[Extracted data entries]
·····
Lemma apply_all_refines ops a s :
  refines a s → admissible ops s → refines (apply_all ops a) (spec_all ops s).
Proof.
  revert a s. induction ops as [|o ops IH]; intros a s Href Hok; [done|]. destruct Hok as [Ho Hok].
  apply IH; [by apply op_refines|done].
Qed.

Lemma refines_default : refines default_ [].
Proof. split; [apply wf_default|constructor|done]. Qed.

(** ** Properties of a node row group's adjacency

    The theorems of [NodeAdjacency.v]: refinement of the edges of every row,
    the reads by type and by other end, and loading the sorted lists. *)
Import Adjacency.

(** ** The size of the delta *)

#[local] Arguments Nat.div : simpl never.
#[local] Arguments MERGE_MIN : simpl never.

Definition delta_small (a : Adjacency) : Prop :=
  (delta_len a ≤ Nat.max MERGE_MIN (length (sorted a) / 2))%nat.

Lemma op_delta_small o a : delta_small a → delta_small (apply_op o a).
Proof.
  assert (∀ a, delta_small (merge a)) as Hmerge.
  { intros b. unfold delta_small, merge. destruct (foldl _ _ _) as [[??]?]. cbn. lia. }
  intros Ha. destruct o as [r x|r e|r|]; cbn [apply_op]; [| | |apply Hmerge].
  - unfold push. destruct (_ <? _)%nat eqn:E; [apply Hmerge|]. apply Nat.ltb_ge in E.
    unfold delta_small. cbn [delta_len sorted] in *. lia.
  - unfold remove. destruct (_ ≫= _) as [[l i]|]; repeat case_match; unfold delta_small in *;
      cbn [delta_len sorted]; lia.
  - unfold clear. destruct (delta a !! r); unfold delta_small in *; cbn [delta_len sorted]; lia.
Qed.

Lemma apply_all_delta_small ops a : delta_small a → delta_small (apply_all ops a).
Proof.
  revert a. induction ops as [|o ops IH]; intros a Ha; [done|]. apply (IH (apply_op o a)).
  by apply op_delta_small.
Qed.

Lemma merged_of a r : wf a → is_merged a = true → of_ r a = sorted_of r a.
Proof.
  intros Hwf Hm. unfold is_merged in Hm. bool_to_prop. apply Nat.eqb_eq in H.
  rewrite of_spec by done. rewrite H0, list_filter_id by (apply Forall_true; set_solver).
  destruct (delta a !! r) as [l|] eqn:Hl; [|apply app_nil_r]. exfalso.
  pose proof (wf_len _ Hwf) as Hn. fold (total (delta a)) in Hn. rewrite (total_delete _ _ _ Hl) in Hn.
  apply (wf_full _ Hwf r l Hl). apply nil_length_inv. lia.
Qed.

(** ** Reads by type and by other end *)

Lemma of_type_filter a r t : wf a → of_type r t a = filter (λ x, edge_type x = t) (of_ r a).
Proof.
  intros Hwf. unfold of_type, of_. rewrite filter_app. f_equal.
  rewrite type_slice by by apply in_order_by_type, sorted_of_in_order.
  rewrite !list_filter_filter. apply list_filter_iff. tauto.
Qed.

Lemma to_other_filter a r o : wf a → to_other r o a = filter (λ x, other x = o) (of_ r a).
Proof.
  intros Hwf. unfold to_other, of_, runs_of. rewrite filter_app. f_equal.
  destruct (split_runs_spec (length (sorted_of r a)) (sorted_of r a)) as [Hc Hb];
    [by apply sorted_of_in_order|done|].
  rewrite bind_entries_to, Hc by done. rewrite !list_filter_filter. apply list_filter_iff. tauto.
Qed.
(** Each id reads as the list put for it, an id with none as an empty list. *)
Lemma put_items_of items id : StronglySorted (λ p q : Z * list Adjacent, (p.1 < q.1)) items →
  let l := Adjacency.of_ (locate id).2 (default Adjacency.default_ (put_items ∅ items !! (locate id).1)) in
  (id, l) ∈ items ∨ ((id ∉ items.*1) ∧ l = []).
Proof.
  intros Hs l. unfold l. rewrite put_items_lookup, lookup_empty. cbn [default]. change (from_option Datatypes.id Adjacency.default_ None) with Adjacency.default_. rewrite load_of, (load_sorted_of _ Adjacency.default_ []).
  - destruct (list_find _ _) as [[i p]|] eqn:Hf.
    + left. apply list_find_Some in Hf as (Hi & Hp & _). apply list_lookup_fmap_Some in Hi as ([id' l'] & -> & Hq).
      apply list_elem_of_lookup_2, list_elem_of_filter in Hq as [Hg Hin]. cbn [fst snd] in *.
      assert (id = id') as -> by (apply locate_inj; rewrite (surjective_pairing (locate id)), (surjective_pairing (locate id')); congruence). done.
    + right. split; [|done]. apply list_find_None in Hf. intros ([id' l'] & -> & Hin)%list_elem_of_fmap. rewrite Forall_forall in Hf. cbn [fst] in *.
      apply (Hf ((locate id').2, l')); [|done]. apply list_elem_of_fmap. exists (id', l'). split; [done|]. by apply list_elem_of_filter.
  - split; [done|by right].
  - by apply rows_in_sorted.
  - apply Forall_forall. intros p _. cbn. lia.
Qed.

(** *** What a checkpoint writes of a store *)

(** The row groups of a store after a history of each. *)
Definition store_of (hists : gmap Z (list op)) : gmap Z Adjacency := (λ ops, apply_all ops Adjacency.default_) <$> hists.

(** The edges of a node after those histories. *)
Definition edges_of (hists : gmap Z (list op)) (id : Z) : list Adjacent :=
  row_of (locate id).2 (spec_all (default [] (hists !! (locate id).1)) []).

Definition hists_ok (hists : gmap Z (list op)) : Prop :=
  ∀ g ops, hists !! g = Some ops → admissible ops [] ∧ Forall (λ p, ok_entry p.2) (spec_all ops []).

Lemma store_refines hists g : hists_ok hists →
  let ops := default [] (hists !! g) in
  refines (default Adjacency.default_ (store_of hists !! g)) (spec_all ops []) ∧ Forall (λ p, ok_entry p.2) (spec_all ops []).
Proof.
  intros Hh ops. unfold store_of. rewrite lookup_fmap. unfold ops. destruct (hists !! g) as [h|] eqn:E; cbn.
  - destruct (Hh g h E) as [Hadm Hok]. split; [|done]. apply apply_all_refines; [apply refines_default|done].
  - split; [apply refines_default|constructor].
Qed.

Lemma written_adjacency_spec hists is_node written_edge id : hists_ok hists → is_node id = true →
  let l := written_adjacency (store_of hists) is_node written_edge id in
  l ≡ₚ filter (λ x, written_edge (edge x) = true) (edges_of hists id) ∧ in_order l ∧ list_ok l.
Proof.
  intros Hh Hn. cbn zeta. unfold written_adjacency, edges_of. rewrite Hn. destruct (locate id) as [g r]. cbn [fst snd].
  destruct (store_refines hists g Hh) as [Href Hok]. set (a := default Adjacency.default_ _) in *. set (es := spec_all _ _) in *.
  set (l := merge_sort _ _). assert (Hl : l ≡ₚ filter (λ x, written_edge (edge x) = true) (row_of r es)).
  { unfold l. by rewrite merge_sort_Permutation, (ref_rows _ _ Href r). }
  assert (Hs : in_order l) by (apply Sorted_StronglySorted, Sorted_merge_sort; apply _).
  split_and!; [done|done|]. split.
  - apply in_order_ascending; [done|]. unfold l. rewrite merge_sort_Permutation. apply NoDup_fmap_filter. by eapply row_ids_unique.
  - rewrite Hl. apply Forall_forall. intros x [_ Hx]%list_elem_of_filter. apply elem_row_of in Hx. by apply (proj1 (Forall_forall _ _) Hok (r, x)).
Qed.

(** ** Properties *)

(** C14: Adjacency survives a checkpoint. After any histories of writes to the
    row groups of a store, with each edge pushed once, the writer cuts the
    lists of the nodes of any file row groups, in order, into chunks and
    pieces, whatever the caps (at least one row), and the loader accepts what
    it wrote: it puts each list in its row group, where it reads in order as
    exactly the edges of the node that are written, and every other row is
    empty. The nodes are those the loader knows and below its next id, and a
    list has at most 2^32 - 1 entries. *)
Theorem adjacency_survives_checkpoint max_rows max_bytes next_id is_node written_edge hists gs :
  (0 < max_rows)%nat → Z.of_nat max_rows ≤ u32_max → hists_ok hists →
  Forall (Z.le 0) gs.*1 → grouped max_rows gs →
  (∀ id, id ∈ concat gs.*2 → id < next_id ∧ is_node id = true ∧ Z.of_nat (length (edges_of hists id)) ≤ u32_max) →
  ∃ chunks s,
    write_groups (store_of hists) is_node written_edge max_rows max_bytes gs = Ok chunks ∧
    load_chunks max_rows next_id is_node chunks new_loading = Ok s ∧
    ∀ id, let l := Adjacency.of_ (locate id).2 (default Adjacency.default_ (groups s !! (locate id).1)) in
      in_order l ∧
      l ≡ₚ if decide (id ∈ concat gs.*2) then filter (λ x, written_edge (edge x) = true) (edges_of hists id) else [].
Proof.
  intros Hmax Hmax32 Hh H0 Hgs Hids. set (ids := concat gs.*2) in *.
  assert (Hfit : Forall (id_fits next_id is_node (store_of hists) written_edge) ids).
  { apply Forall_forall. intros id (Hn & Hnode & Hlen)%Hids. destruct (written_adjacency_spec hists is_node written_edge id Hh Hnode) as (Hp & _ & Hok).
    split_and!; [done|done|]. destruct (decide (written_adjacency (store_of hists) is_node written_edge id = [])) as [|Hne]; [by left|right]. split_and!; [done|done|].
    rewrite (Permutation_length Hp). pose proof (length_filter (λ x, written_edge (edge x) = true) (edges_of hists id)). lia. }
  destruct (write_groups_carry max_rows max_bytes next_id is_node Hmax Hmax32 (store_of hists) written_edge gs 0 Hgs) as (cs & to & Hcs & _ & Hload); [|done|].
  { rewrite Forall_fmap in H0. eapply Forall_impl; [exact H0|]. cbn. intros p Hp. nia. }
  destruct (Hload new_loading []) as (s & Hs & Hr); [by split|]. exists cs, s. split_and!; [done|done|]. intros id l. unfold l. rewrite (re_groups _ _ _ _ Hr). cbn [app]. fold ids.
  pose proof (put_items_of _ id (listed_sorted is_node (store_of hists) written_edge ids (grouped_sorted max_rows Hmax gs Hgs))) as Hof. cbn zeta in Hof.
  destruct Hof as [(Hin & -> & _)%elem_of_listed|[Hno ->]].
  - rewrite decide_True by done. destruct (Hids id Hin) as (_ & Hnode & _). destruct (written_adjacency_spec hists is_node written_edge id Hh Hnode) as (Hp & Ho & _). done.
  - split; [constructor|]. case_decide as Hin; [|done]. destruct (Hids id Hin) as (_ & Hnode & _). destruct (written_adjacency_spec hists is_node written_edge id Hh Hnode) as (Hp & _ & _).
    rewrite <- Hp. destruct (written_adjacency (store_of hists) is_node written_edge id) as [|x l'] eqn:E; [done|]. destruct Hno. apply list_elem_of_fmap. exists (id, x :: l'). split; [done|]. by apply elem_of_listed.
Qed.

(** Adjacency chunks round trip. The writer accepts exactly the lists
    that are ascending, not all empty and within the limits, and the reader
    gets the lists and the first entry back from what it writes. *)
Theorem chunk_reads_back ls first max :
  Z.of_nat max ≤ u32_max → 0 ≤ first ≤ u32_max → Forall (Forall ok_entry) ls →
  (is_ok (encode ls first max) = true ↔ chunk_ok ls max) ∧
  (∀ out, encode ls first max = Ok out → (first ≠ 0 → length ls = 1%nat) →
          decode out (Z.of_nat (length ls)) (Z.of_nat max) = Ok (mkChunk first ls)).
Proof.
  intros Hmax Hfirst Hok. assert (is_ok (encode ls first max) = true → chunk_ok ls max) as Hchunk.
  { intros Henc. destruct (decide ((0 < length (concat ls) ≤ max)%nat ∧ (length ls ≤ max)%nat ∧
      Forall (λ l, ascending l = true) ls)) as [|Hbad]; [done|].
    by rewrite (encode_refuses ls first max Hbad) in Henc. }
  split; [split; [done|]|].
  - intros Hc. destruct (encode_shape ls first max) as (? & ? & ? & ? & ? & -> & _); done.
  - intros out Hout Hpiece. destruct (encode_decode ls first max) as (out' & Hout' & Hdec); try done.
    + apply Hchunk. by rewrite Hout.
    + congruence.
Qed.

(** What the reader of adjacency chunks returns, whatever the bytes: it
    never panics, and a chunk it accepts has the rows asked for, between one
    and the limit of entries, each list ascending, each number within its
    width, and a first entry only for a single row. *)
Theorem decoded_chunk_ok bytes row_count max :
  Forall is_byte bytes →
  match decode bytes row_count max with
  | Ok chunk =>
      Z.of_nat (length (lists chunk)) = row_count ∧ 0 < row_count ≤ max ∧
      0 < Z.of_nat (length (concat (lists chunk))) ≤ max ∧
      Forall (λ l, ascending l = true ∧ Forall ok_entry l) (lists chunk) ∧
      0 ≤ first_entry chunk ≤ u32_max ∧ (first_entry chunk ≠ 0 → row_count = 1)
  | Err e => e ≠ Panics
  end.
Proof. apply decode_sound. Qed.

(** ** Witnesses *)

Definition sample_lists : list (list Adjacent) :=
  [[mkAdjacent 3 42 102; mkAdjacent 7 39 103]; []; [mkAdjacent 3 5 100]].

Definition sample_bytes : list Z :=
  match encode sample_lists 0 8 with Ok bytes => bytes | Err _ => [] end.

(** The three reserved bytes are not checked: a chunk no writer writes, read
    as the chunk it differs from in them. *)
Example reserved_bytes_are_ignored :
  (length sample_bytes =? 117)%nat = true ∧
  decode (<[1%nat := 9]> sample_bytes) 3 8 = decode sample_bytes 3 8 ∧
  decode sample_bytes 3 8 = Ok (mkChunk 0 sample_lists).
Proof. vm_compute. auto. Qed.

Lemma chunk_reads_back_witness :
  encode sample_lists 0 8 = Ok sample_bytes ∧ decode sample_bytes 3 8 = Ok (mkChunk 0 sample_lists).
Proof.
  split; [reflexivity|].
  assert (Forall (Forall ok_entry) sample_lists) as Hok by (repeat constructor; vm_compute; congruence).
  destruct (chunk_reads_back sample_lists 0 8 ltac:(vm_compute; congruence)
    ltac:(vm_compute; intuition congruence) Hok) as [_ H].
  apply (H sample_bytes); [reflexivity|]. intros Hne. contradiction Hne. reflexivity.
Defined.

Lemma decoded_chunk_ok_witness :
  match decode sample_bytes 3 8 with
  | Ok chunk => Z.of_nat (length (lists chunk)) = 3
  | Err e => e ≠ Panics
  end.
Proof.
  assert (Forall is_byte sample_bytes) as Hb.
  { apply Forall_forall. intros b Hin. unfold is_byte.
    assert (forallb (λ b, (0 <=? b) && (b <? 256)) sample_bytes = true) as Hall by (vm_compute; reflexivity).
    rewrite forallb_forall in Hall. specialize (Hall b (proj1 (list_elem_of_In _ _) Hin)). lia. }
  pose proof (decoded_chunk_ok sample_bytes 3 8 Hb) as H. revert H.
  destruct (decode sample_bytes 3 8); [intros [H _]; exact H|intros H; exact H].
Defined.

(** Two row groups, with file row groups of three ids and room for one entry
    in a chunk: the list of node 2 goes in two pieces. *)
Definition sample_hists : gmap Z (list op) := {[0 := sample_ops; 1 := [Push 0 (mkAdjacent 1 2 7)]]}.
Definition sample_groups : list (Z * list Z) := [(0, [0; 1; 2]); (21845, [65536])].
·····
• _YOUR GOAL_
Begin with the first line of the records and reproduce each line as is, ending with the line that holds "(** ** The size of the delta *)".

• _ANSWER SPACE_
Lemma apply_all_refines ops a s :
  refines a s → admissible ops s → refines (apply_all ops a) (spec_all ops s).
Proof.
  revert a s. induction ops as [|o ops IH]; intros a s Href Hok; [done|]. destruct Hok as [Ho Hok].
  apply IH; [by apply op_refines|done].
Qed.

Lemma refines_default : refines default_ [].
Proof. split; [apply wf_default|constructor|done]. Qed.

(** ** Properties of a node row group's adjacency

    The theorems of [NodeAdjacency.v]: refinement of the edges of every row,
    the reads by type and by other end, and loading the sorted lists. *)
Import Adjacency.

(** ** The size of the delta *)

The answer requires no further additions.